§ **Task statement**: Would you please return the lines of the entries below starting at the line that has "Theorem open_close_restores s" and ending at the line that has "exists fd s1", both included, exactly as they are?

§ **Raw data**:
|---|
(** [open] of a path that leads to a node gives the next descriptor, whose
    entry has offset 0 and refers to that node; it differs from the
    descriptors in use, and [close] of it restores the table's entries and
    every node's reference count. *)
Theorem open_close_restores s t table d l path flags q n :
  ample -> open_files s t table d l -> strlen path <= MAX_PATH ->
  open_target s path t (Found q) -> q <> 0 -> k_nodes s !! q = Some n -> n_lock n = 0 ->
  0 < n_refs n < 2 ^ 32 - 1 -> 0 <= d_fd_next d < 2 ^ 31 - 1 ->
  Forall (fun x => 0 <= x < d_fd_next d) (fds (k_files s) l) ->
  exists fd s1 d1 f s2 d2,
    open path flags s = Ret fd s1 /\ fd = d_fd_next d /\ fd ∉ fds (k_files s) l /\
    open_files s1 t table d1 (l ++ [f]) /\ file_of s1 (l ++ [f]) fd = f /\
    entries (k_files s1) (l ++ [f]) =
      entries (k_files s) l ++ [(fd, 0, Z.lor FD_MODE_READ FD_MODE_WRITE, q)] /\
    close fd s1 = Ret 0 s2 /\ open_files s2 t table d2 l /\
    entries (k_files s2) l = entries (k_files s) l /\ k_nodes s2 = k_nodes s.
Proof.
  intros Ham Ho Hlen Hw Hq Hn Hl Hr Hnext Hall.
  destruct (open_ok s t table d l path flags q n Ham Ho Hlen Hw Hq Hn Hl) as [Hfresh Hopen].
  set (sv := (tick s) <| k_nodes := with_ref (k_nodes s) q |>) in *.
  set (f := allocate _ _ sizeof_file) in *. rewrite s32_small in Hopen by lia.
  set (fd := d_fd_next d) in *. set (v := mkFile fd 0 _ q 0) in *.
  assert (Hov : open_files sv t table d l) by by eapply open_files_frame.
  destruct (appended_open_files sv t table f d l v (u32 (fd + 1)) Hov Hfresh (Ham _ _ _) eq_refl)
    as (d1 & Ho1 & _ & He1).
  destruct (appended_new sv t table f d l v (u32 (fd + 1)) Hov Hfresh) as (Hv1 & Hn1 & _ & _).
  set (s1 := appended sv table f d l v (u32 (fd + 1))) in *.
  assert (Hni : fd ∉ fds (k_files s) l).
  { intros Hin. rewrite Forall_forall in Hall. apply Hall in Hin. lia. }
  assert (Hlive : forall g, g ∈ l -> is_Some (k_files s1 !! g)).
  { intros g Hg. eapply (chain_live _ _ _ _ (of_chain _ _ _ _ _ Ho1)). set_solver. }
  assert (Hel : entries (k_files s1) l = entries (k_files s) l).
  { rewrite entries_app, (entries_one _ f v Hv1) in He1. by apply app_inj_2 in He1 as [? _]. }
  assert (Hno : forall g, g ∈ l -> has_fd s1 fd g = false).
  { apply not_in_fds; [done|]. by rewrite (entries_fds _ _ _ Hel). }
  set (n1 := n <| n_refs := u32 (n_refs n + 1) |>).
  assert (Hq1 : k_nodes s1 !! q = Some n1).
  { rewrite Hn1. unfold sv. kred. unfold with_ref. rewrite Hn. by simplify_map_eq. }
  assert (Hr1 : n_refs n1 = n_refs n + 1) by (unfold n1; kred; rewrite u32_small; lia).
  assert (Hfr : frees n1 = false).
  { unfold frees. rewrite Hr1, u32_small by lia. apply andb_false_intro1, Z.eqb_neq. lia. }
  assert (Hg1 : goes_with s1 n1) by (unfold goes_with; by rewrite Hfr).
  pose proof (close_ok s1 t table d1 l f [] fd v n1 Ho1 Hno Hv1 eq_refl Hq Hq1 Hl Hg1) as Hclose.
  destruct (dropped_frame q n1 s1) as (E1 & E2 & E3 & E4 & E5). simpl in Hclose.
  assert (Ho1' : open_files (dropped q n1 s1) t table d1 (l ++ [f])) by by eapply open_files_frame.
  destruct (closed_open_files _ _ _ _ _ _ _ v Ho1' ltac:(by rewrite E1)) as (d2 & Ho2 & _ & He2 & _).
  rewrite E1, E2, ?app_nil_r in *.
  eexists fd, s1, d1, f, _, d2. split_and!; [exact Hopen | done | exact Hni | exact Ho1 | by eapply file_of_last
    | exact He1 | exact Hclose | exact Ho2 | by rewrite He2, Hel |].
  kred. rewrite E5, Hfr, Hn1. unfold sv. kred. unfold with_ref. rewrite Hn, insert_insert_eq.
  apply insert_id. rewrite Hn. f_equal. unfold n1, setf. destruct n; simpl in *.
  rewrite (u32_small (n_refs + 1)), u32_small by lia. f_equal. lia.
Qed.
(** ** Duplicating a descriptor *)

Lemma file_of_split s t table d l fd :
  open_files s t table d l -> file_of s l fd <> 0 ->
  exists l1 l2 v, l = l1 ++ file_of s l fd :: l2 /\ (forall g, g ∈ l1 -> has_fd s fd g = false) /\
    k_files s !! file_of s l fd = Some v /\ f_fd v = fd.
Proof.
  intros Ho. unfold file_of. destruct (List.find (has_fd s fd) l) as [f|] eqn:E; [|done]. intros _. simpl.
  destruct (find_split _ _ _ E) as (l1 & l2 & -> & Hf & Hl).
  destruct (chain_live _ _ _ f (of_chain _ _ _ _ _ Ho)) as [v Hv]; [set_solver|].
  rewrite (has_fd_Some s fd f v Hv) in Hf. apply Z.eqb_eq in Hf. by exists l1, l2, v.
Qed.

(** [dup2] with the same descriptor twice closes the file, frees its
    entry, and goes on to read the freed entry. *)
Theorem dup2_same_faults s t table d l fd v n :
  open_files s t table d l -> file_of s l fd <> 0 -> k_files s !! file_of s l fd = Some v ->
  f_node v <> 0 -> k_nodes s !! f_node v = Some n -> n_lock n = 0 -> goes_with s n ->
  exists s', dup2 fd fd s = Faults s'.
Proof.
  intros Ho Hf Hv Hn0 Hn Hl Hg. unfold dup2.
  rewrite (bind_Ret _ _ _ _ _ (get_file_descriptor_ok s t table d l fd Ho)).
  rewrite (proj2 (Z.eqb_neq _ _) Hf). krun.
  rewrite (bind_Ret _ _ _ _ _ (get_file_descriptor_ok s t table d l fd Ho)), (proj2 (Z.eqb_neq _ _) Hf). simpl.
  destruct (file_of_split _ _ _ _ _ _ Ho Hf) as (l1 & l2 & v' & Hl12 & Hl1 & Hv' & Hfd).
  rewrite Hv in Hv'. injection Hv' as <-. set (f := file_of s l fd) in *.
  assert (Ho' : open_files s t table d (l1 ++ f :: l2)) by by rewrite <- Hl12.
  krun. rewrite Hfd.
  rewrite (bind_Ret _ _ _ _ _ (close_ok s t table d l1 f l2 fd v n Ho' Hl1 Hv Hfd Hn0 Hn Hl Hg)). krun.
  eexists. apply run_fault. unfold load, bind, get. kred. unfold closed_files. by rewrite lookup_delete_eq.
Qed.
(* ===== verification/Tasks.v ===== *)
(** * Tasks: the scheduler (scheduler.c)

    The choice of the next task, user and group identities, exit and wait.
    The theorems show that [schedule_prelocked] is a round-robin scheduler over
    the tasks that can run, and that every such task gets its turn. *)

From S2P Require Import Prelude Chain KState LinkedList Signals Vfs Io.

(** ** Task switches *)

(** The loop of [schedule_prelocked]; [x] counts the times the end of the list
    was seen. *)
Fixpoint pick_loop (fuel : nat) (x tmp : Z) : M kstate Z :=
  match fuel with
  | O => nofuel
  | S fuel =>
      s <- get;;
      if (tmp =? 0) && (0 <? x) then ret (k_idle_task s) else
      '(x, tmp) <- (if tmp =? 0 then tmp <- LINKED_LIST_MOVE_FIRST LTasks;; ret (x + 1, tmp)
                    else ret (x, tmp));;
      t <- load tmp;;
      (if negb (word_at (t_sig_pending t) 0 =? 0) && (t_status t =? TASK_STATE_WAITING)
       then upd_obj tmp (fun t => t <| t_status := TASK_STATE_RUNNING |>) else ret tt);;;
      cur <- current;;
      let tmp := if (tmp =? k_current_task s) && negb (t_status cur =? TASK_STATE_RUNNING)
                 then k_idle_task s else tmp in
      t <- load tmp;;
      if t_status t =? TASK_STATE_RUNNING then ret tmp
      else tmp <- LINKED_LIST_MOVE_NEXT LTasks;; pick_loop fuel x tmp
  end.

Definition pick_fuel (s : kstate) : nat := 2 * size (k_items s) + 3.

(** The first task to look at; NULL with the lock released if the idle task is
    alone. *)
Definition first_pick : M kstate (option Z) :=
  s <- get;;
  let l := k_tasks_list s in
  if k_current_task s =? k_idle_task s then
    if negb (l_count l =? 0) then tmp <- LINKED_LIST_MOVE_FIRST LTasks;; ret (Some tmp)
    else unlock_schedule;;; ret None
  else
    i <- load (l_current l);;
    if (i_next i =? 0) && (l_count l =? 0) then ret (Some (k_idle_task s))
    else tmp <- LINKED_LIST_MOVE_NEXT LTasks;; ret (Some tmp).

(** [arch_scheduler_load_task_state] and its variant for a task with signals:
    the task becomes the current one, and runs with the signals [sig]. *)
Definition load_task_state (tmp sig : Z) : M kstate (option (Z * Z)) :=
  modify (fun s => s <| k_current_task := tmp |>);;; ret (Some (tmp, sig)).

(** [schedule_prelocked].  [resumed] is what [arch_task_resumed] gives: the
    code runs a second time when the task that called it is resumed.  The
    result is the task that was switched to and its signals. *)
Definition schedule_prelocked (resumed : bool) : M kstate (option (Z * Z)) :=
  if resumed then unlock_schedule;;; ret None else
  o <- first_pick;;
  match o with
  | None => ret None
  | Some tmp =>
      s <- get;;
      tmp <- pick_loop (pick_fuel s) 0 tmp;;
      t <- load tmp;;
      let sig := word_at (t_sig_pending t) 0 in
      assert (negb (tmp =? k_idle_task s) || (sig =? 0)) "tmp != &idle_task || tmp->sig_pending[0] == 0";;;
      assert (negb (t_kernel_stack t =? 0) || (tmp =? k_idle_task s)) "kernel_stack != NULL || tmp == &idle_task";;;
      if sig =? 0 then load_task_state tmp 0 else load_task_state tmp sig
  end.

Definition gettaskcount : M kstate Z := gets (fun s => l_count (k_tasks_list s)).

Definition scheduler_getcwd : M kstate Z := t <- current;; ret (t_cwd t).

(** ** Identities *)

Definition getpid : M kstate Z := t <- current;; ret (t_pid t).
Definition gettid : M kstate Z := t <- current;; ret (t_id t).
Definition getuid : M kstate Z := t <- current;; ret (t_uid t).
Definition getgid : M kstate Z := t <- current;; ret (t_gid t).
Definition geteuid : M kstate Z := t <- current;; ret (t_euid t).
Definition getegid : M kstate Z := t <- current;; ret (t_egid t).

Definition setuid (uid : Z) : M kstate Z :=
  t <- current;;
  if t_euid t =? 0
  then upd_current (fun t => t <| t_uid := uid |>);;; upd_current (fun t => t <| t_euid := uid |>);;; ret 0
  else if uid =? t_uid t then upd_current (fun t => t <| t_euid := uid |>);;; ret 0
  else set_errno EPERM;;; ret (-1).

Definition setgid (gid : Z) : M kstate Z :=
  t <- current;;
  if t_euid t =? 0
  then upd_current (fun t => t <| t_gid := gid |>);;; upd_current (fun t => t <| t_egid := gid |>);;; ret 0
  else if t_gid t =? gid then upd_current (fun t => t <| t_egid := gid |>);;; ret 0
  else set_errno EPERM;;; ret (-1).

Definition seteuid (uid : Z) : M kstate Z :=
  t <- current;;
  if (t_uid t =? uid) || (t_uid t =? 0) then upd_current (fun t => t <| t_euid := uid |>);;; ret 0
  else set_errno EPERM;;; ret (-1).

Definition setegid (gid : Z) : M kstate Z :=
  t <- current;;
  if (t_gid t =? gid) || (t_uid t =? 0) then upd_current (fun t => t <| t_egid := gid |>);;; ret 0
  else set_errno EPERM;;; ret (-1).

(** ** The choice of the next task *)

(** The task can run: it does, or it waits and has a signal. *)
Definition runnable (h : gmap Z task) (t : Z) : bool :=
  match h !! t with
  | Some v => (t_status v =? TASK_STATE_RUNNING) ||
              ((t_status v =? TASK_STATE_WAITING) && negb (word_at (t_sig_pending v) 0 =? 0))
  | None => false
  end.

(** A task that is chosen is woken up. *)
Definition wake (t : Z) (h : gmap Z task) : gmap Z task :=
  alter (fun v => v <| t_status := TASK_STATE_RUNNING |>) t h.

Definition at_item (p : Z) (s : kstate) : kstate :=
  s <| k_tasks_list := (k_tasks_list s) <| l_current := p |> |>.

(** The state after the task at item [p] was picked. *)
Definition picked (p t : Z) (s : kstate) : kstate :=
  (at_item p s) <| k_tasks := wake t (k_tasks s) |>.

#[global] Arguments pick_loop : simpl never.

(** The lock of the scheduler in a sequential run. *)
Lemma lock_free s : k_schedule_lock s = 0 -> lock_schedule s = Ret tt (s <| k_schedule_lock := 1 |>).
Proof. intros H. unfold lock_schedule. rewrite run_get, H. done. Qed.
Lemma unlock_taken s : k_schedule_lock s = 1 -> unlock_schedule s = Ret tt (s <| k_schedule_lock := 0 |>).
Proof. intros H. unfold unlock_schedule. rewrite run_get, H. done. Qed.

Section Pick.
Context (s0 : kstate).
Notation h := (k_tasks s0).
Notation cur := (k_current_task s0).
Notation idle := (k_idle_task s0).
Context (idle_v cur_v : task).
Context (Hidle : h !! idle = Some idle_v) (Hidle_run : t_status idle_v = TASK_STATE_RUNNING)
  (Hcur : h !! cur = Some cur_v).

(** The loop runs with another position in the list, nothing else changed. *)
Notation s p := (at_item p s0).

Lemma value_at_items q us qs s1 : items (k_items s1) q qs us -> value_at q s1 = Ret (hd 0 us) s1.
Proof.
  destruct qs as [|q1 qs], us as [|u us]; simpl; try done; [by intros ->|].
  intros (-> & Hq & n & Hn & _). unfold value_at. rewrite (proj2 (Z.eqb_neq _ _) Hq). by krun.
Qed.

Lemma items_head hh q qs us : items hh q qs us -> q = hd 0 qs.
Proof. destruct qs, us; simpl; try done. by intros (-> & _). Qed.

Lemma items_suffix hh q qs1 us1 q' qs2 us2 :
  items hh q (qs1 ++ q' :: qs2) (us1 ++ us2) -> length qs1 = length us1 -> items hh q' (q' :: qs2) us2.
Proof.
  revert q us1. induction qs1 as [|q1 qs1 IH]; intros q [|u us1] Hi Hlen; try done; simpl in *.
  - destruct us2; [done|]. by destruct Hi as (-> & Hi).
  - destruct Hi as (-> & _ & n & _ & Hi). apply (IH n us1); [done | lia].
Qed.

(** One round that does not stop. *)
Lemma pick_skip1 fuel x q qs u us :
  items (k_items s0) q (q :: qs) (u :: us) -> is_Some (h !! u) -> u <> 0 -> runnable h u = false -> u <> cur ->
  pick_loop (S fuel) x u (s q) =
  pick_loop fuel x (hd 0 us) (s (hd 0 qs)).
Proof.
  intros (_ & Hq & n & Hn & Hi) [v Hv] Hu Hr Hc. unfold pick_loop; fold pick_loop. unfold runnable in Hr. rewrite Hv in Hr.
  apply orb_false_iff in Hr as [Hr1 Hr2]. rewrite run_get, (proj2 (Z.eqb_neq _ _) Hu). simpl. krun.
  rewrite (andb_comm (negb _)), Hr2. krun. rewrite (proj2 (Z.eqb_neq _ _) Hc). simpl. krun.
  rewrite Hr1. unfold LINKED_LIST_MOVE_NEXT. simpl. krun.
  match goal with |- bind (value_at _) _ ?s1 = _ =>
    rewrite (bind_Ret _ _ _ _ _ (value_at_items n us qs s1 Hi)) end.
  f_equal. unfold at_item. kstate. by rewrite (items_head _ _ _ _ Hi).
Qed.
|---|
§ **Final answer**:
Theorem open_close_restores s t table d l path flags q n :
  ample -> open_files s t table d l -> strlen path <= MAX_PATH ->
  open_target s path t (Found q) -> q <> 0 -> k_nodes s !! q = Some n -> n_lock n = 0 ->
  0 < n_refs n < 2 ^ 32 - 1 -> 0 <= d_fd_next d < 2 ^ 31 - 1 ->
  Forall (fun x => 0 <= x < d_fd_next d) (fds (k_files s) l) ->
  exists fd s1 d1 f s2 d2,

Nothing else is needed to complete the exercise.